The musty chapel swallowed up the light of hundreds of flickering candles, and the ceremony droned on tediously. My beautiful gown was hot and wretchedly uncomfortable, but I moved smoothly through my part, as Salisbury had trained me. Kneeling before my father as he set a jewelled coronet upon my head and invested me with my new title, Princess of Wales, I gazed up at him, basking in his approval. “My perfect pearl of the world,” he called me. “The jewel of all England.”

It was not until several days after the royal banquet in my honour that I learned my father had decided to send me far away. Nor did he tell me himself. Wolsey brought me the news.

The cardinal sat on a stool in my schoolroom, his fat fingers splayed over his fat thighs, listening to my music lesson. He had brought me a gift in honour of my new title, a beautifully illuminated book of hours. But then he added, almost as an afterthought, “Princess Mary, the king has given orders that you are to move to Ludlow Palace, near the Welsh border, where you will establish your own court. The queen will not accompany you. Lady Margaret, countess of Salisbury, will go with you in her stead. You are to leave in a fortnight, madam.”

I felt my lips begin to tremble. Determined not to let him see how upset I was, I stared hard at his heavy gold cardinal’s ring. “My mother is not to accompany me? But why? Why?”

“Because the king wishes it,” rumbled the cardinal, and he heaved his large buttocks off the stool. He held out his ring. Concealing my loathing, I bent to kiss it.

It wasn’t that I had not been away from my mother. We were often separated, she at one palace with my father, I at another with nursemaids and tutors. But she was never more than a few hours away and we saw one another often. Ludlow was a journey of ten days even when the weather was fine. I would see her only rarely.

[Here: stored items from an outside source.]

Definition bounded_frames (fs : list bytes) : Prop := Forall (λ f, blen f ≤ MAX_FRAME_LEN) fs.

Lemma frames_app fs1 fs2 : frames (fs1 ++ fs2) = frames fs1 ++ frames fs2.
Proof. unfold frames. by rewrite fmap_app, concat_app. Qed.

(** The complete frames in a piece of a frame stream are the first of its frames. *)
Lemma absorb_prefix fs b :
  bounded_frames fs → b `prefix_of` frames fs →
  ∃ done p, foldl stream_absorb (Some ([], [])) b = Some (done, p) ∧ done `prefix_of` fs.
Proof.
  intros Hfs [x Hx]. pose proof (absorb_frames [] fs Hfs) as Ha. fold (frames fs) in Ha.
  rewrite Hx, foldl_app in Ha. destruct (foldl stream_absorb _ b) as [[done p]|]; [|by rewrite absorb_failed in Ha].
  rewrite absorb_queue_nil in Ha. destruct (foldl stream_absorb _ x) as [[q p']|]; [|done].
  injection Ha as Ha _. exists done, p. split; [done|]. by exists q.
Qed.

Lemma absorb_more fs b b' done p :
  bounded_frames fs → b ++ b' `prefix_of` frames fs → foldl stream_absorb (Some ([], [])) b = Some (done, p) →
  ∃ q p', foldl stream_absorb (Some ([], p)) b' = Some (q, p').
Proof.
  intros Hfs Hb Ha. destruct (absorb_prefix fs _ Hfs Hb) as (q' & p' & Ha' & _).
  rewrite foldl_app, Ha, absorb_queue_nil in Ha'.
  destruct (foldl stream_absorb (Some ([], p)) b') as [[q p'']|]; [by eexists _, _|done].
Qed.

Lemma absorb_whole fs : bounded_frames fs → foldl stream_absorb (Some ([], [])) (frames fs) = Some (fs, []).
Proof. apply (absorb_frames []). Qed.

(** The hello a side has put in its stream so far. *)
Definition opened (r : Plain) : bytes :=
  match lb_role r, lb_validated r with Acceptor, None => [] | _, _ => lb_local_hello r end.

Section recv.
Context {I : Type} `{!NodeId I, !Data I}.
Context `{!Buffa PbMessage, !Buffa PbSnapshotMeta, !BuffaSizes, !BuffaWire}.
Abbreviation Conn := (Conn I Plain).
Abbreviation Decoded := (Decoded I).
Context (cl : ClusterId) (idb : bytes) (peer : I).
Context (Hcl : length cl = 16%nat) (Hid : hello_id_ok idb) (Hpeer : decode_exact idb = Ok peer).
Implicit Types (c : Conn).

(** The connection has been fed the bytes [b] of the peer's stream: the frames
    [polled] have been polled and the frames [q] wait. *)
Record received (b : bytes) (polled q : list bytes) c : Prop := {
  rc_failed : lb_failed (cn_record c) = false;
  rc_drained : pt_inbound (lb_inner (cn_record c)) = [];
  rc_cluster : lb_cluster (cn_record c) = cl;
  rc_rest :
    (∃ x, x ≠ [] ∧ b ++ x = build_hello cl idb ∧ cn_state c = Handshaking
       ∧ lb_validated (cn_record c) = None ∧ lb_pending (cn_record c) = b ∧ polled = [] ∧ q = []
       ∧ decoder_rel (cn_decoder c) (Some ([], [])))
    ∨ (∃ rest p, b = build_hello cl idb ++ rest ∧ cn_state c = Validated peer
         ∧ lb_validated (cn_record c) = Some idb ∧ lb_pending (cn_record c) = []
         ∧ foldl stream_absorb (Some ([], [])) rest = Some (polled ++ q, p)
         ∧ decoder_rel (cn_decoder c) (Some (q, p)));
}.

(** Reading leaves the sending side alone, but for the hello of an acceptor. *)
Record reads c c' : Prop := {
  rd_plain : cn_out_plain c' = cn_out_plain c;
  rd_pos : cn_out_pos c' = cn_out_pos c;
  rd_encoder : cn_encoder c' = cn_encoder c;
  rd_hello : lb_local_hello (cn_record c') = lb_local_hello (cn_record c);
  rd_out : ∃ g, lp_out (cn_record c') = lp_out (cn_record c) ++ g
                ∧ opened (cn_record c') = opened (cn_record c) ++ g
                ∧ (is_Some (lb_validated (cn_record c)) → g = []);
  rd_validated : is_Some (lb_validated (cn_record c)) → is_Some (lb_validated (cn_record c'));
}.

Lemma reads_trans c1 c2 c3 : reads c1 c2 → reads c2 c3 → reads c1 c3.
Proof.
  intros [E1 E2 E3 E4 (g & E5 & E6 & E7) E8] [F1 F2 F3 F4 (g' & F5 & F6 & F7) F8]. split; try congruence; [|auto].
  exists (g ++ g'). rewrite F5, F6, E5, E6, !(assoc_L (++)). split_and!; [done..|].
  intros Hv. rewrite E7, F7; auto.
Qed.

Lemma reads_refl c : reads c c.
Proof. split; try done. exists []. by rewrite !app_nil_r. Qed.

(** A piece of the peer's stream ends inside the hello or inside the frames. *)
Lemma stream_cases fs b :
  b `prefix_of` build_hello cl idb ++ frames fs →
  (∃ x, x ≠ [] ∧ b ++ x = build_hello cl idb) ∨ (∃ rest, b = build_hello cl idb ++ rest ∧ rest `prefix_of` frames fs).
Proof.
  intros [x Hx]. apply app_eq_inv in Hx as [(k & E & _)|(k & -> & ->)]; [|right; exists k; split; [done|by exists x]].
  destruct k as [|y k]; [|left; by exists (y :: k)].
  rewrite app_nil_r in E. right. exists []. split; [by rewrite app_nil_r|apply prefix_nil].
Qed.

Lemma taken_rest input : taken input ++ drop (N.to_nat RECV_LIMIT) input = input.
Proof. apply take_drop. Qed.

Lemma intake_taken input :
  intake_rest (lp_intake input) input = Some (drop (N.to_nat RECV_LIMIT) input, true).
Proof.
  unfold lp_intake. destruct (N.leb_spec (blen input) RECV_LIMIT) as [Hl|Hl]; cbn [intake_rest].
  - rewrite drop_ge; [done|]. unfold blen in Hl. lia.
  - by rewrite (proj2 (Nat.ltb_lt 0 (N.to_nat RECV_LIMIT))) by (unfold RECV_LIMIT; lia).
Qed.

Lemma surface_absorbs drained (record : Plain) c q p s :
  decoder_rel (cn_decoder c) (Some (q, p)) → foldl stream_absorb (Some (q, p)) drained = Some s →
  rio_read_plaintext (cn_record c) = (drained, record) →
  ∃ d, surface_plaintext c = (drained, c <| cn_record := record |> <| cn_scratch := drained |> <| cn_decoder := d |>)
    ∧ decoder_rel d (Some s).
Proof.
  intros Hd Hs Hr. unfold surface_plaintext. rewrite Hr. case_bool_decide as He.
  - subst drained. injection Hs as <-. by exists (cn_decoder c); destruct c.
  - eexists. split; [by destruct c|]. rewrite <- Hs. by apply push_rel.
Qed.

Lemma try_validate_binds c :
  cn_state c = Handshaking → lb_validated (cn_record c) = Some idb →
  try_validate c = (Ok tt, c <| cn_state := Validated peer |>).
Proof.
  intros Hs Hv. unfold try_validate. rewrite Hs. cbn [rio_is_handshaking rio_peer_identity Labeled_RecordIo].
  rewrite Hv, bool_decide_eq_false_2 by done. cbn [orb rio_is_handshaking Passthrough_RecordIo]. by rewrite Hpeer.
Qed.

Lemma try_validate_bound c : cn_state c = Validated peer → try_validate c = (Ok tt, c).
Proof. unfold try_validate. by intros ->. Qed.

#[local] Opaque taken RECV_LIMIT.

(** One round: what the pipe takes reaches the decoder, and a complete hello
    validates the peer. *)
Lemma round_received fs b polled q input now c :
  bounded_frames fs → b ++ taken input `prefix_of` build_hello cl idb ++ frames fs → received b polled q c →
  ∃ c' q', received (b ++ taken input) polled (q ++ q') c' ∧ reads c c'
    ∧ handle_round input now c
      = let rest := drop (N.to_nat RECV_LIMIT) input in
        if bool_decide (rest = []) then inl (Ok tt, c') else inr (rest, c').
Proof.
  intros Hfs Hb [Hf Hi Hc Hrest].
  destruct (lp_round input now (cn_record c)) as (r1 & Hh & Ht); [done..| |].
  { intros Hv. destruct Hrest as [(x & _ & Hx & _ & _ & -> & _)|(? & ? & _ & _ & Hv' & _)]; [|congruence].
    rewrite Hc. destruct (stream_cases fs _ Hb) as [(y & Hy & E)|(rest & -> & _)].
    - by rewrite (hello_parse_wait cl idb _ y).
    - by rewrite hello_parse_hello. }
  unfold handle_round. rewrite Hh, intake_taken. cbn zeta.
  destruct (rio_read_plaintext r1) as [drained record] eqn:Hr. cbn [fst snd] in Ht.
  destruct Ht as (Hf' & Hi' & Hc' & Hrole & Hhello & Ht).
  destruct Hrest as [(x & Hx0 & Hx & Hs & Hv & Hp & -> & -> & Hd)|(rest & p & -> & Hs & Hv & Hp & Ha & Hd)].
  - rewrite Hv, Hc, Hp in Ht. destruct (stream_cases fs _ Hb) as [(y & Hy & E)|(rest & E & Hrest)].
    + rewrite (hello_parse_wait cl idb _ y) in Ht by done. destruct Ht as (Hv' & Hp' & -> & Ho').
      destruct (surface_absorbs [] record (c <| cn_record := r1 |>) [] [] ([], [])) as (d & -> & Hd'); [done..|].
      rewrite try_validate_waits by (right; exact Hv'). eexists _, []. split_and!; [| |done].
      * split; try done; [by cbn; congruence|]. left. exists y. by split_and!.
      * split; try done; cbn; [exists []|by rewrite Hv; intros []]. unfold opened.
        by rewrite Ho', !app_nil_r, Hrole, Hhello, Hv, Hv'.
    + rewrite E, hello_parse_hello in Ht by done. destruct Ht as (Hv' & Hp' & -> & Ho').
      destruct (absorb_prefix fs rest) as (q' & p & Ha & _); [done..|].
      destruct (surface_absorbs rest record (c <| cn_record := r1 |>) [] [] (q', p)) as (d & -> & Hd'); [done..|].
      rewrite try_validate_binds by done.
      eexists _, q'. split_and!; [| |done].
      * split; try done; [by cbn; congruence|]. right. exists rest, p. by split_and!.
      * split; try done; cbn. exists (greeting (cn_record c)). rewrite Ho'. split_and!; [done| |by rewrite Hv; intros []].
        unfold opened, greeting. rewrite Hrole, Hhello, Hv, Hv'. destruct (lb_role (cn_record c)); [by rewrite app_nil_r|done].
  - rewrite Hv, Hp in Ht. destruct Ht as (Hv' & Hp' & -> & Ho').
    destruct (stream_cases fs _ Hb) as [(y & Hy & E)|(rest' & E & Hrest)].
    { apply (f_equal length) in E. rewrite !length_app in E. destruct y; [done|]. cbn [length] in E. lia. }
    rewrite <- (assoc_L (++)) in E. apply app_inv_head in E as <-.
    destruct (absorb_more fs rest (taken input) _ p Hfs Hrest Ha) as (q'' & p'' & Hq).
    destruct (surface_absorbs (taken input) record (c <| cn_record := r1 |>) q p (q ++ q'', p'')) as (d & -> & Hd'); [done| |done|].
    { by rewrite absorb_queue_nil, Hq. }
    rewrite try_validate_bound by (by rewrite <- Hs).
    eexists _, q''. split_and!; [| |done].
    + split; try done; [by cbn; congruence|]. right. exists (rest ++ taken input), p''.
      rewrite (assoc_L (++)), foldl_app, Ha, absorb_queue_nil, Hq. split_and!; try done. cbn. by rewrite (assoc_L (++)).
    + split; try done; cbn. exists []. rewrite Ho', !app_nil_r. unfold opened. by rewrite Hrole, Hhello, Hv, Hv'.
Qed.

Lemma loop_received fuel fs b polled q input now c :
  bounded_frames fs → b ++ input `prefix_of` build_hello cl idb ++ frames fs → received b polled q c →
  (length input < fuel)%nat →
  ∃ c' q', received (b ++ input) polled (q ++ q') c' ∧ reads c c' ∧ handle_loop fuel input now c = Some (Ok tt, c').
Proof.
  intros Hfs. revert b q input c. induction fuel as [|fuel IH]; intros b q input c Hb Hc Hl; [lia|]. cbn [handle_loop].
  assert (b ++ taken input `prefix_of` build_hello cl idb ++ frames fs) as Hb'.
  { etrans; [|exact Hb]. apply prefix_app. rewrite <- (taken_rest input) at 2. by eexists. }
  destruct (round_received fs b polled q input now c Hfs Hb' Hc) as (c1 & q1 & Hc1 & Hr1 & ->). cbn zeta.
  pose proof (taken_rest input) as Ht. case_bool_decide as He.
  { rewrite He, app_nil_r in Ht. rewrite Ht in Hc1. by eexists _, _. }
  destruct (IH (b ++ taken input) (q ++ q1) (drop (N.to_nat RECV_LIMIT) input) c1) as (c2 & q2 & Hc2 & Hr2 & E).
  - by rewrite <- (assoc_L (++)), Ht.
  - done.
  - rewrite length_drop. destruct input; [by rewrite drop_nil in He|]. cbn [length] in *.
    assert (0 < RECV_LIMIT) by done. lia.
  - rewrite <- !(assoc_L (++)), Ht in Hc2. eexists _, _. split_and!; [done|by eapply reads_trans|done].
Qed.

Lemma received_open b polled q c : received b polled q c → Conn_is_closed c = false.
Proof.
  intros [_ _ _ Hr]. unfold Conn_is_closed.
  by destruct Hr as [(x & _ & _ & -> & _)|(rest & p & _ & -> & _)].
Qed.

Lemma handle_received fs b polled q input now c :
  bounded_frames fs → b ++ input `prefix_of` build_hello cl idb ++ frames fs → received b polled q c →
  ∃ c' q', received (b ++ input) polled (q ++ q') c' ∧ reads c c'
    ∧ Conn_handle_data input false now c = Some (Ok tt, c').
Proof.
  intros Hfs Hb Hc. unfold Conn_handle_data. rewrite (received_open _ _ _ _ Hc).
  destruct (loop_received (handle_fuel input) fs b polled q input now c) as (c' & q' & Hc' & Hr & ->); try done.
  { unfold handle_fuel. lia. }
  eexists _, _. split_and!; done.
Qed.

(** ** Decoding *)

Lemma decode_entries_out entries out :
  decode_entries (I := I) entries out = ((decode_entries entries []).1, out ++ (decode_entries entries []).2).
Proof.
  revert out. induction entries as [|[[[flags group] generation] message] entries IH]; intros out; cbn [decode_entries].
  - by rewrite app_nil_r.
  - destruct (decode_message message) as [msg|]; [|by rewrite app_nil_r].
    rewrite IH, (IH ([] ++ _)). cbn [fst snd]. by rewrite <- !(assoc_L (++)).
Qed.

Lemma decode_frame_out f out :
  decode_frame (I := I) f out = ((decode_frame f []).1, out ++ (decode_frame f []).2).
Proof.
  unfold decode_frame. destruct (is_coalesced_frame f).
  - destruct (split_coalesced f); [apply decode_entries_out|by rewrite app_nil_r].
  - destruct (split_group_header f) as [[[group generation] message]|]; [|by rewrite app_nil_r].
    destruct (decode_message message); [done|by rewrite app_nil_r].
Qed.

Lemma decode_frames_out fs out :
  decode_frames (I := I) fs out = ((decode_frames fs []).1, out ++ (decode_frames fs []).2).
Proof.
  revert out. induction fs as [|f fs IH]; intros out; cbn [decode_frames]; [by rewrite app_nil_r|].
  rewrite (decode_frame_out f out). destruct (decode_frame f []) as [[[]|e] ds]; cbn [fst snd]; [|done].
  rewrite IH, (IH ds). cbn [fst snd]. by rewrite (assoc_L (++)).
Qed.

(** The messages of the frames. *)
Definition carries (fs : list bytes) (ds : list Decoded) : Prop := decode_frames fs [] = (Ok tt, ds).

Lemma carries_app fs1 fs2 ds1 ds2 : carries fs1 ds1 → carries fs2 ds2 → carries (fs1 ++ fs2) (ds1 ++ ds2).
Proof.
  unfold carries. intros H1 H2. revert ds1 H1. induction fs1 as [|f fs IH]; intros ds1; cbn [decode_frames app].
  - by intros [= <-].
  - destruct (decode_frame f []) as [[[]|e] ds]; [|done]. rewrite !(decode_frames_out _ ds).
    destruct (decode_frames fs []) as [r ds'] eqn:E. cbn [fst snd]. intros [= -> <-].
    rewrite (IH ds') by done. cbn [fst snd]. by rewrite (assoc_L (++)).
Qed.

Later, when the cardinal had gone, I wept inconsolably on my mother’s knee. But I received little comfort.

“No good will come of your tears,” the queen warned. “Your father, the king, wishes it” — those terrible words! — “and so it shall be. But remember that you are now one step closer to the throne. This is the beginning of your training to rule as queen. Salisbury is my dearest friend, and she will act as your mother in my stead, being kind when you require kindness, stern when sternness is in order. And we shall write to one another as often as we wish and send each other remembrances, and when your father, the king, summons us to his court, we shall all be together.”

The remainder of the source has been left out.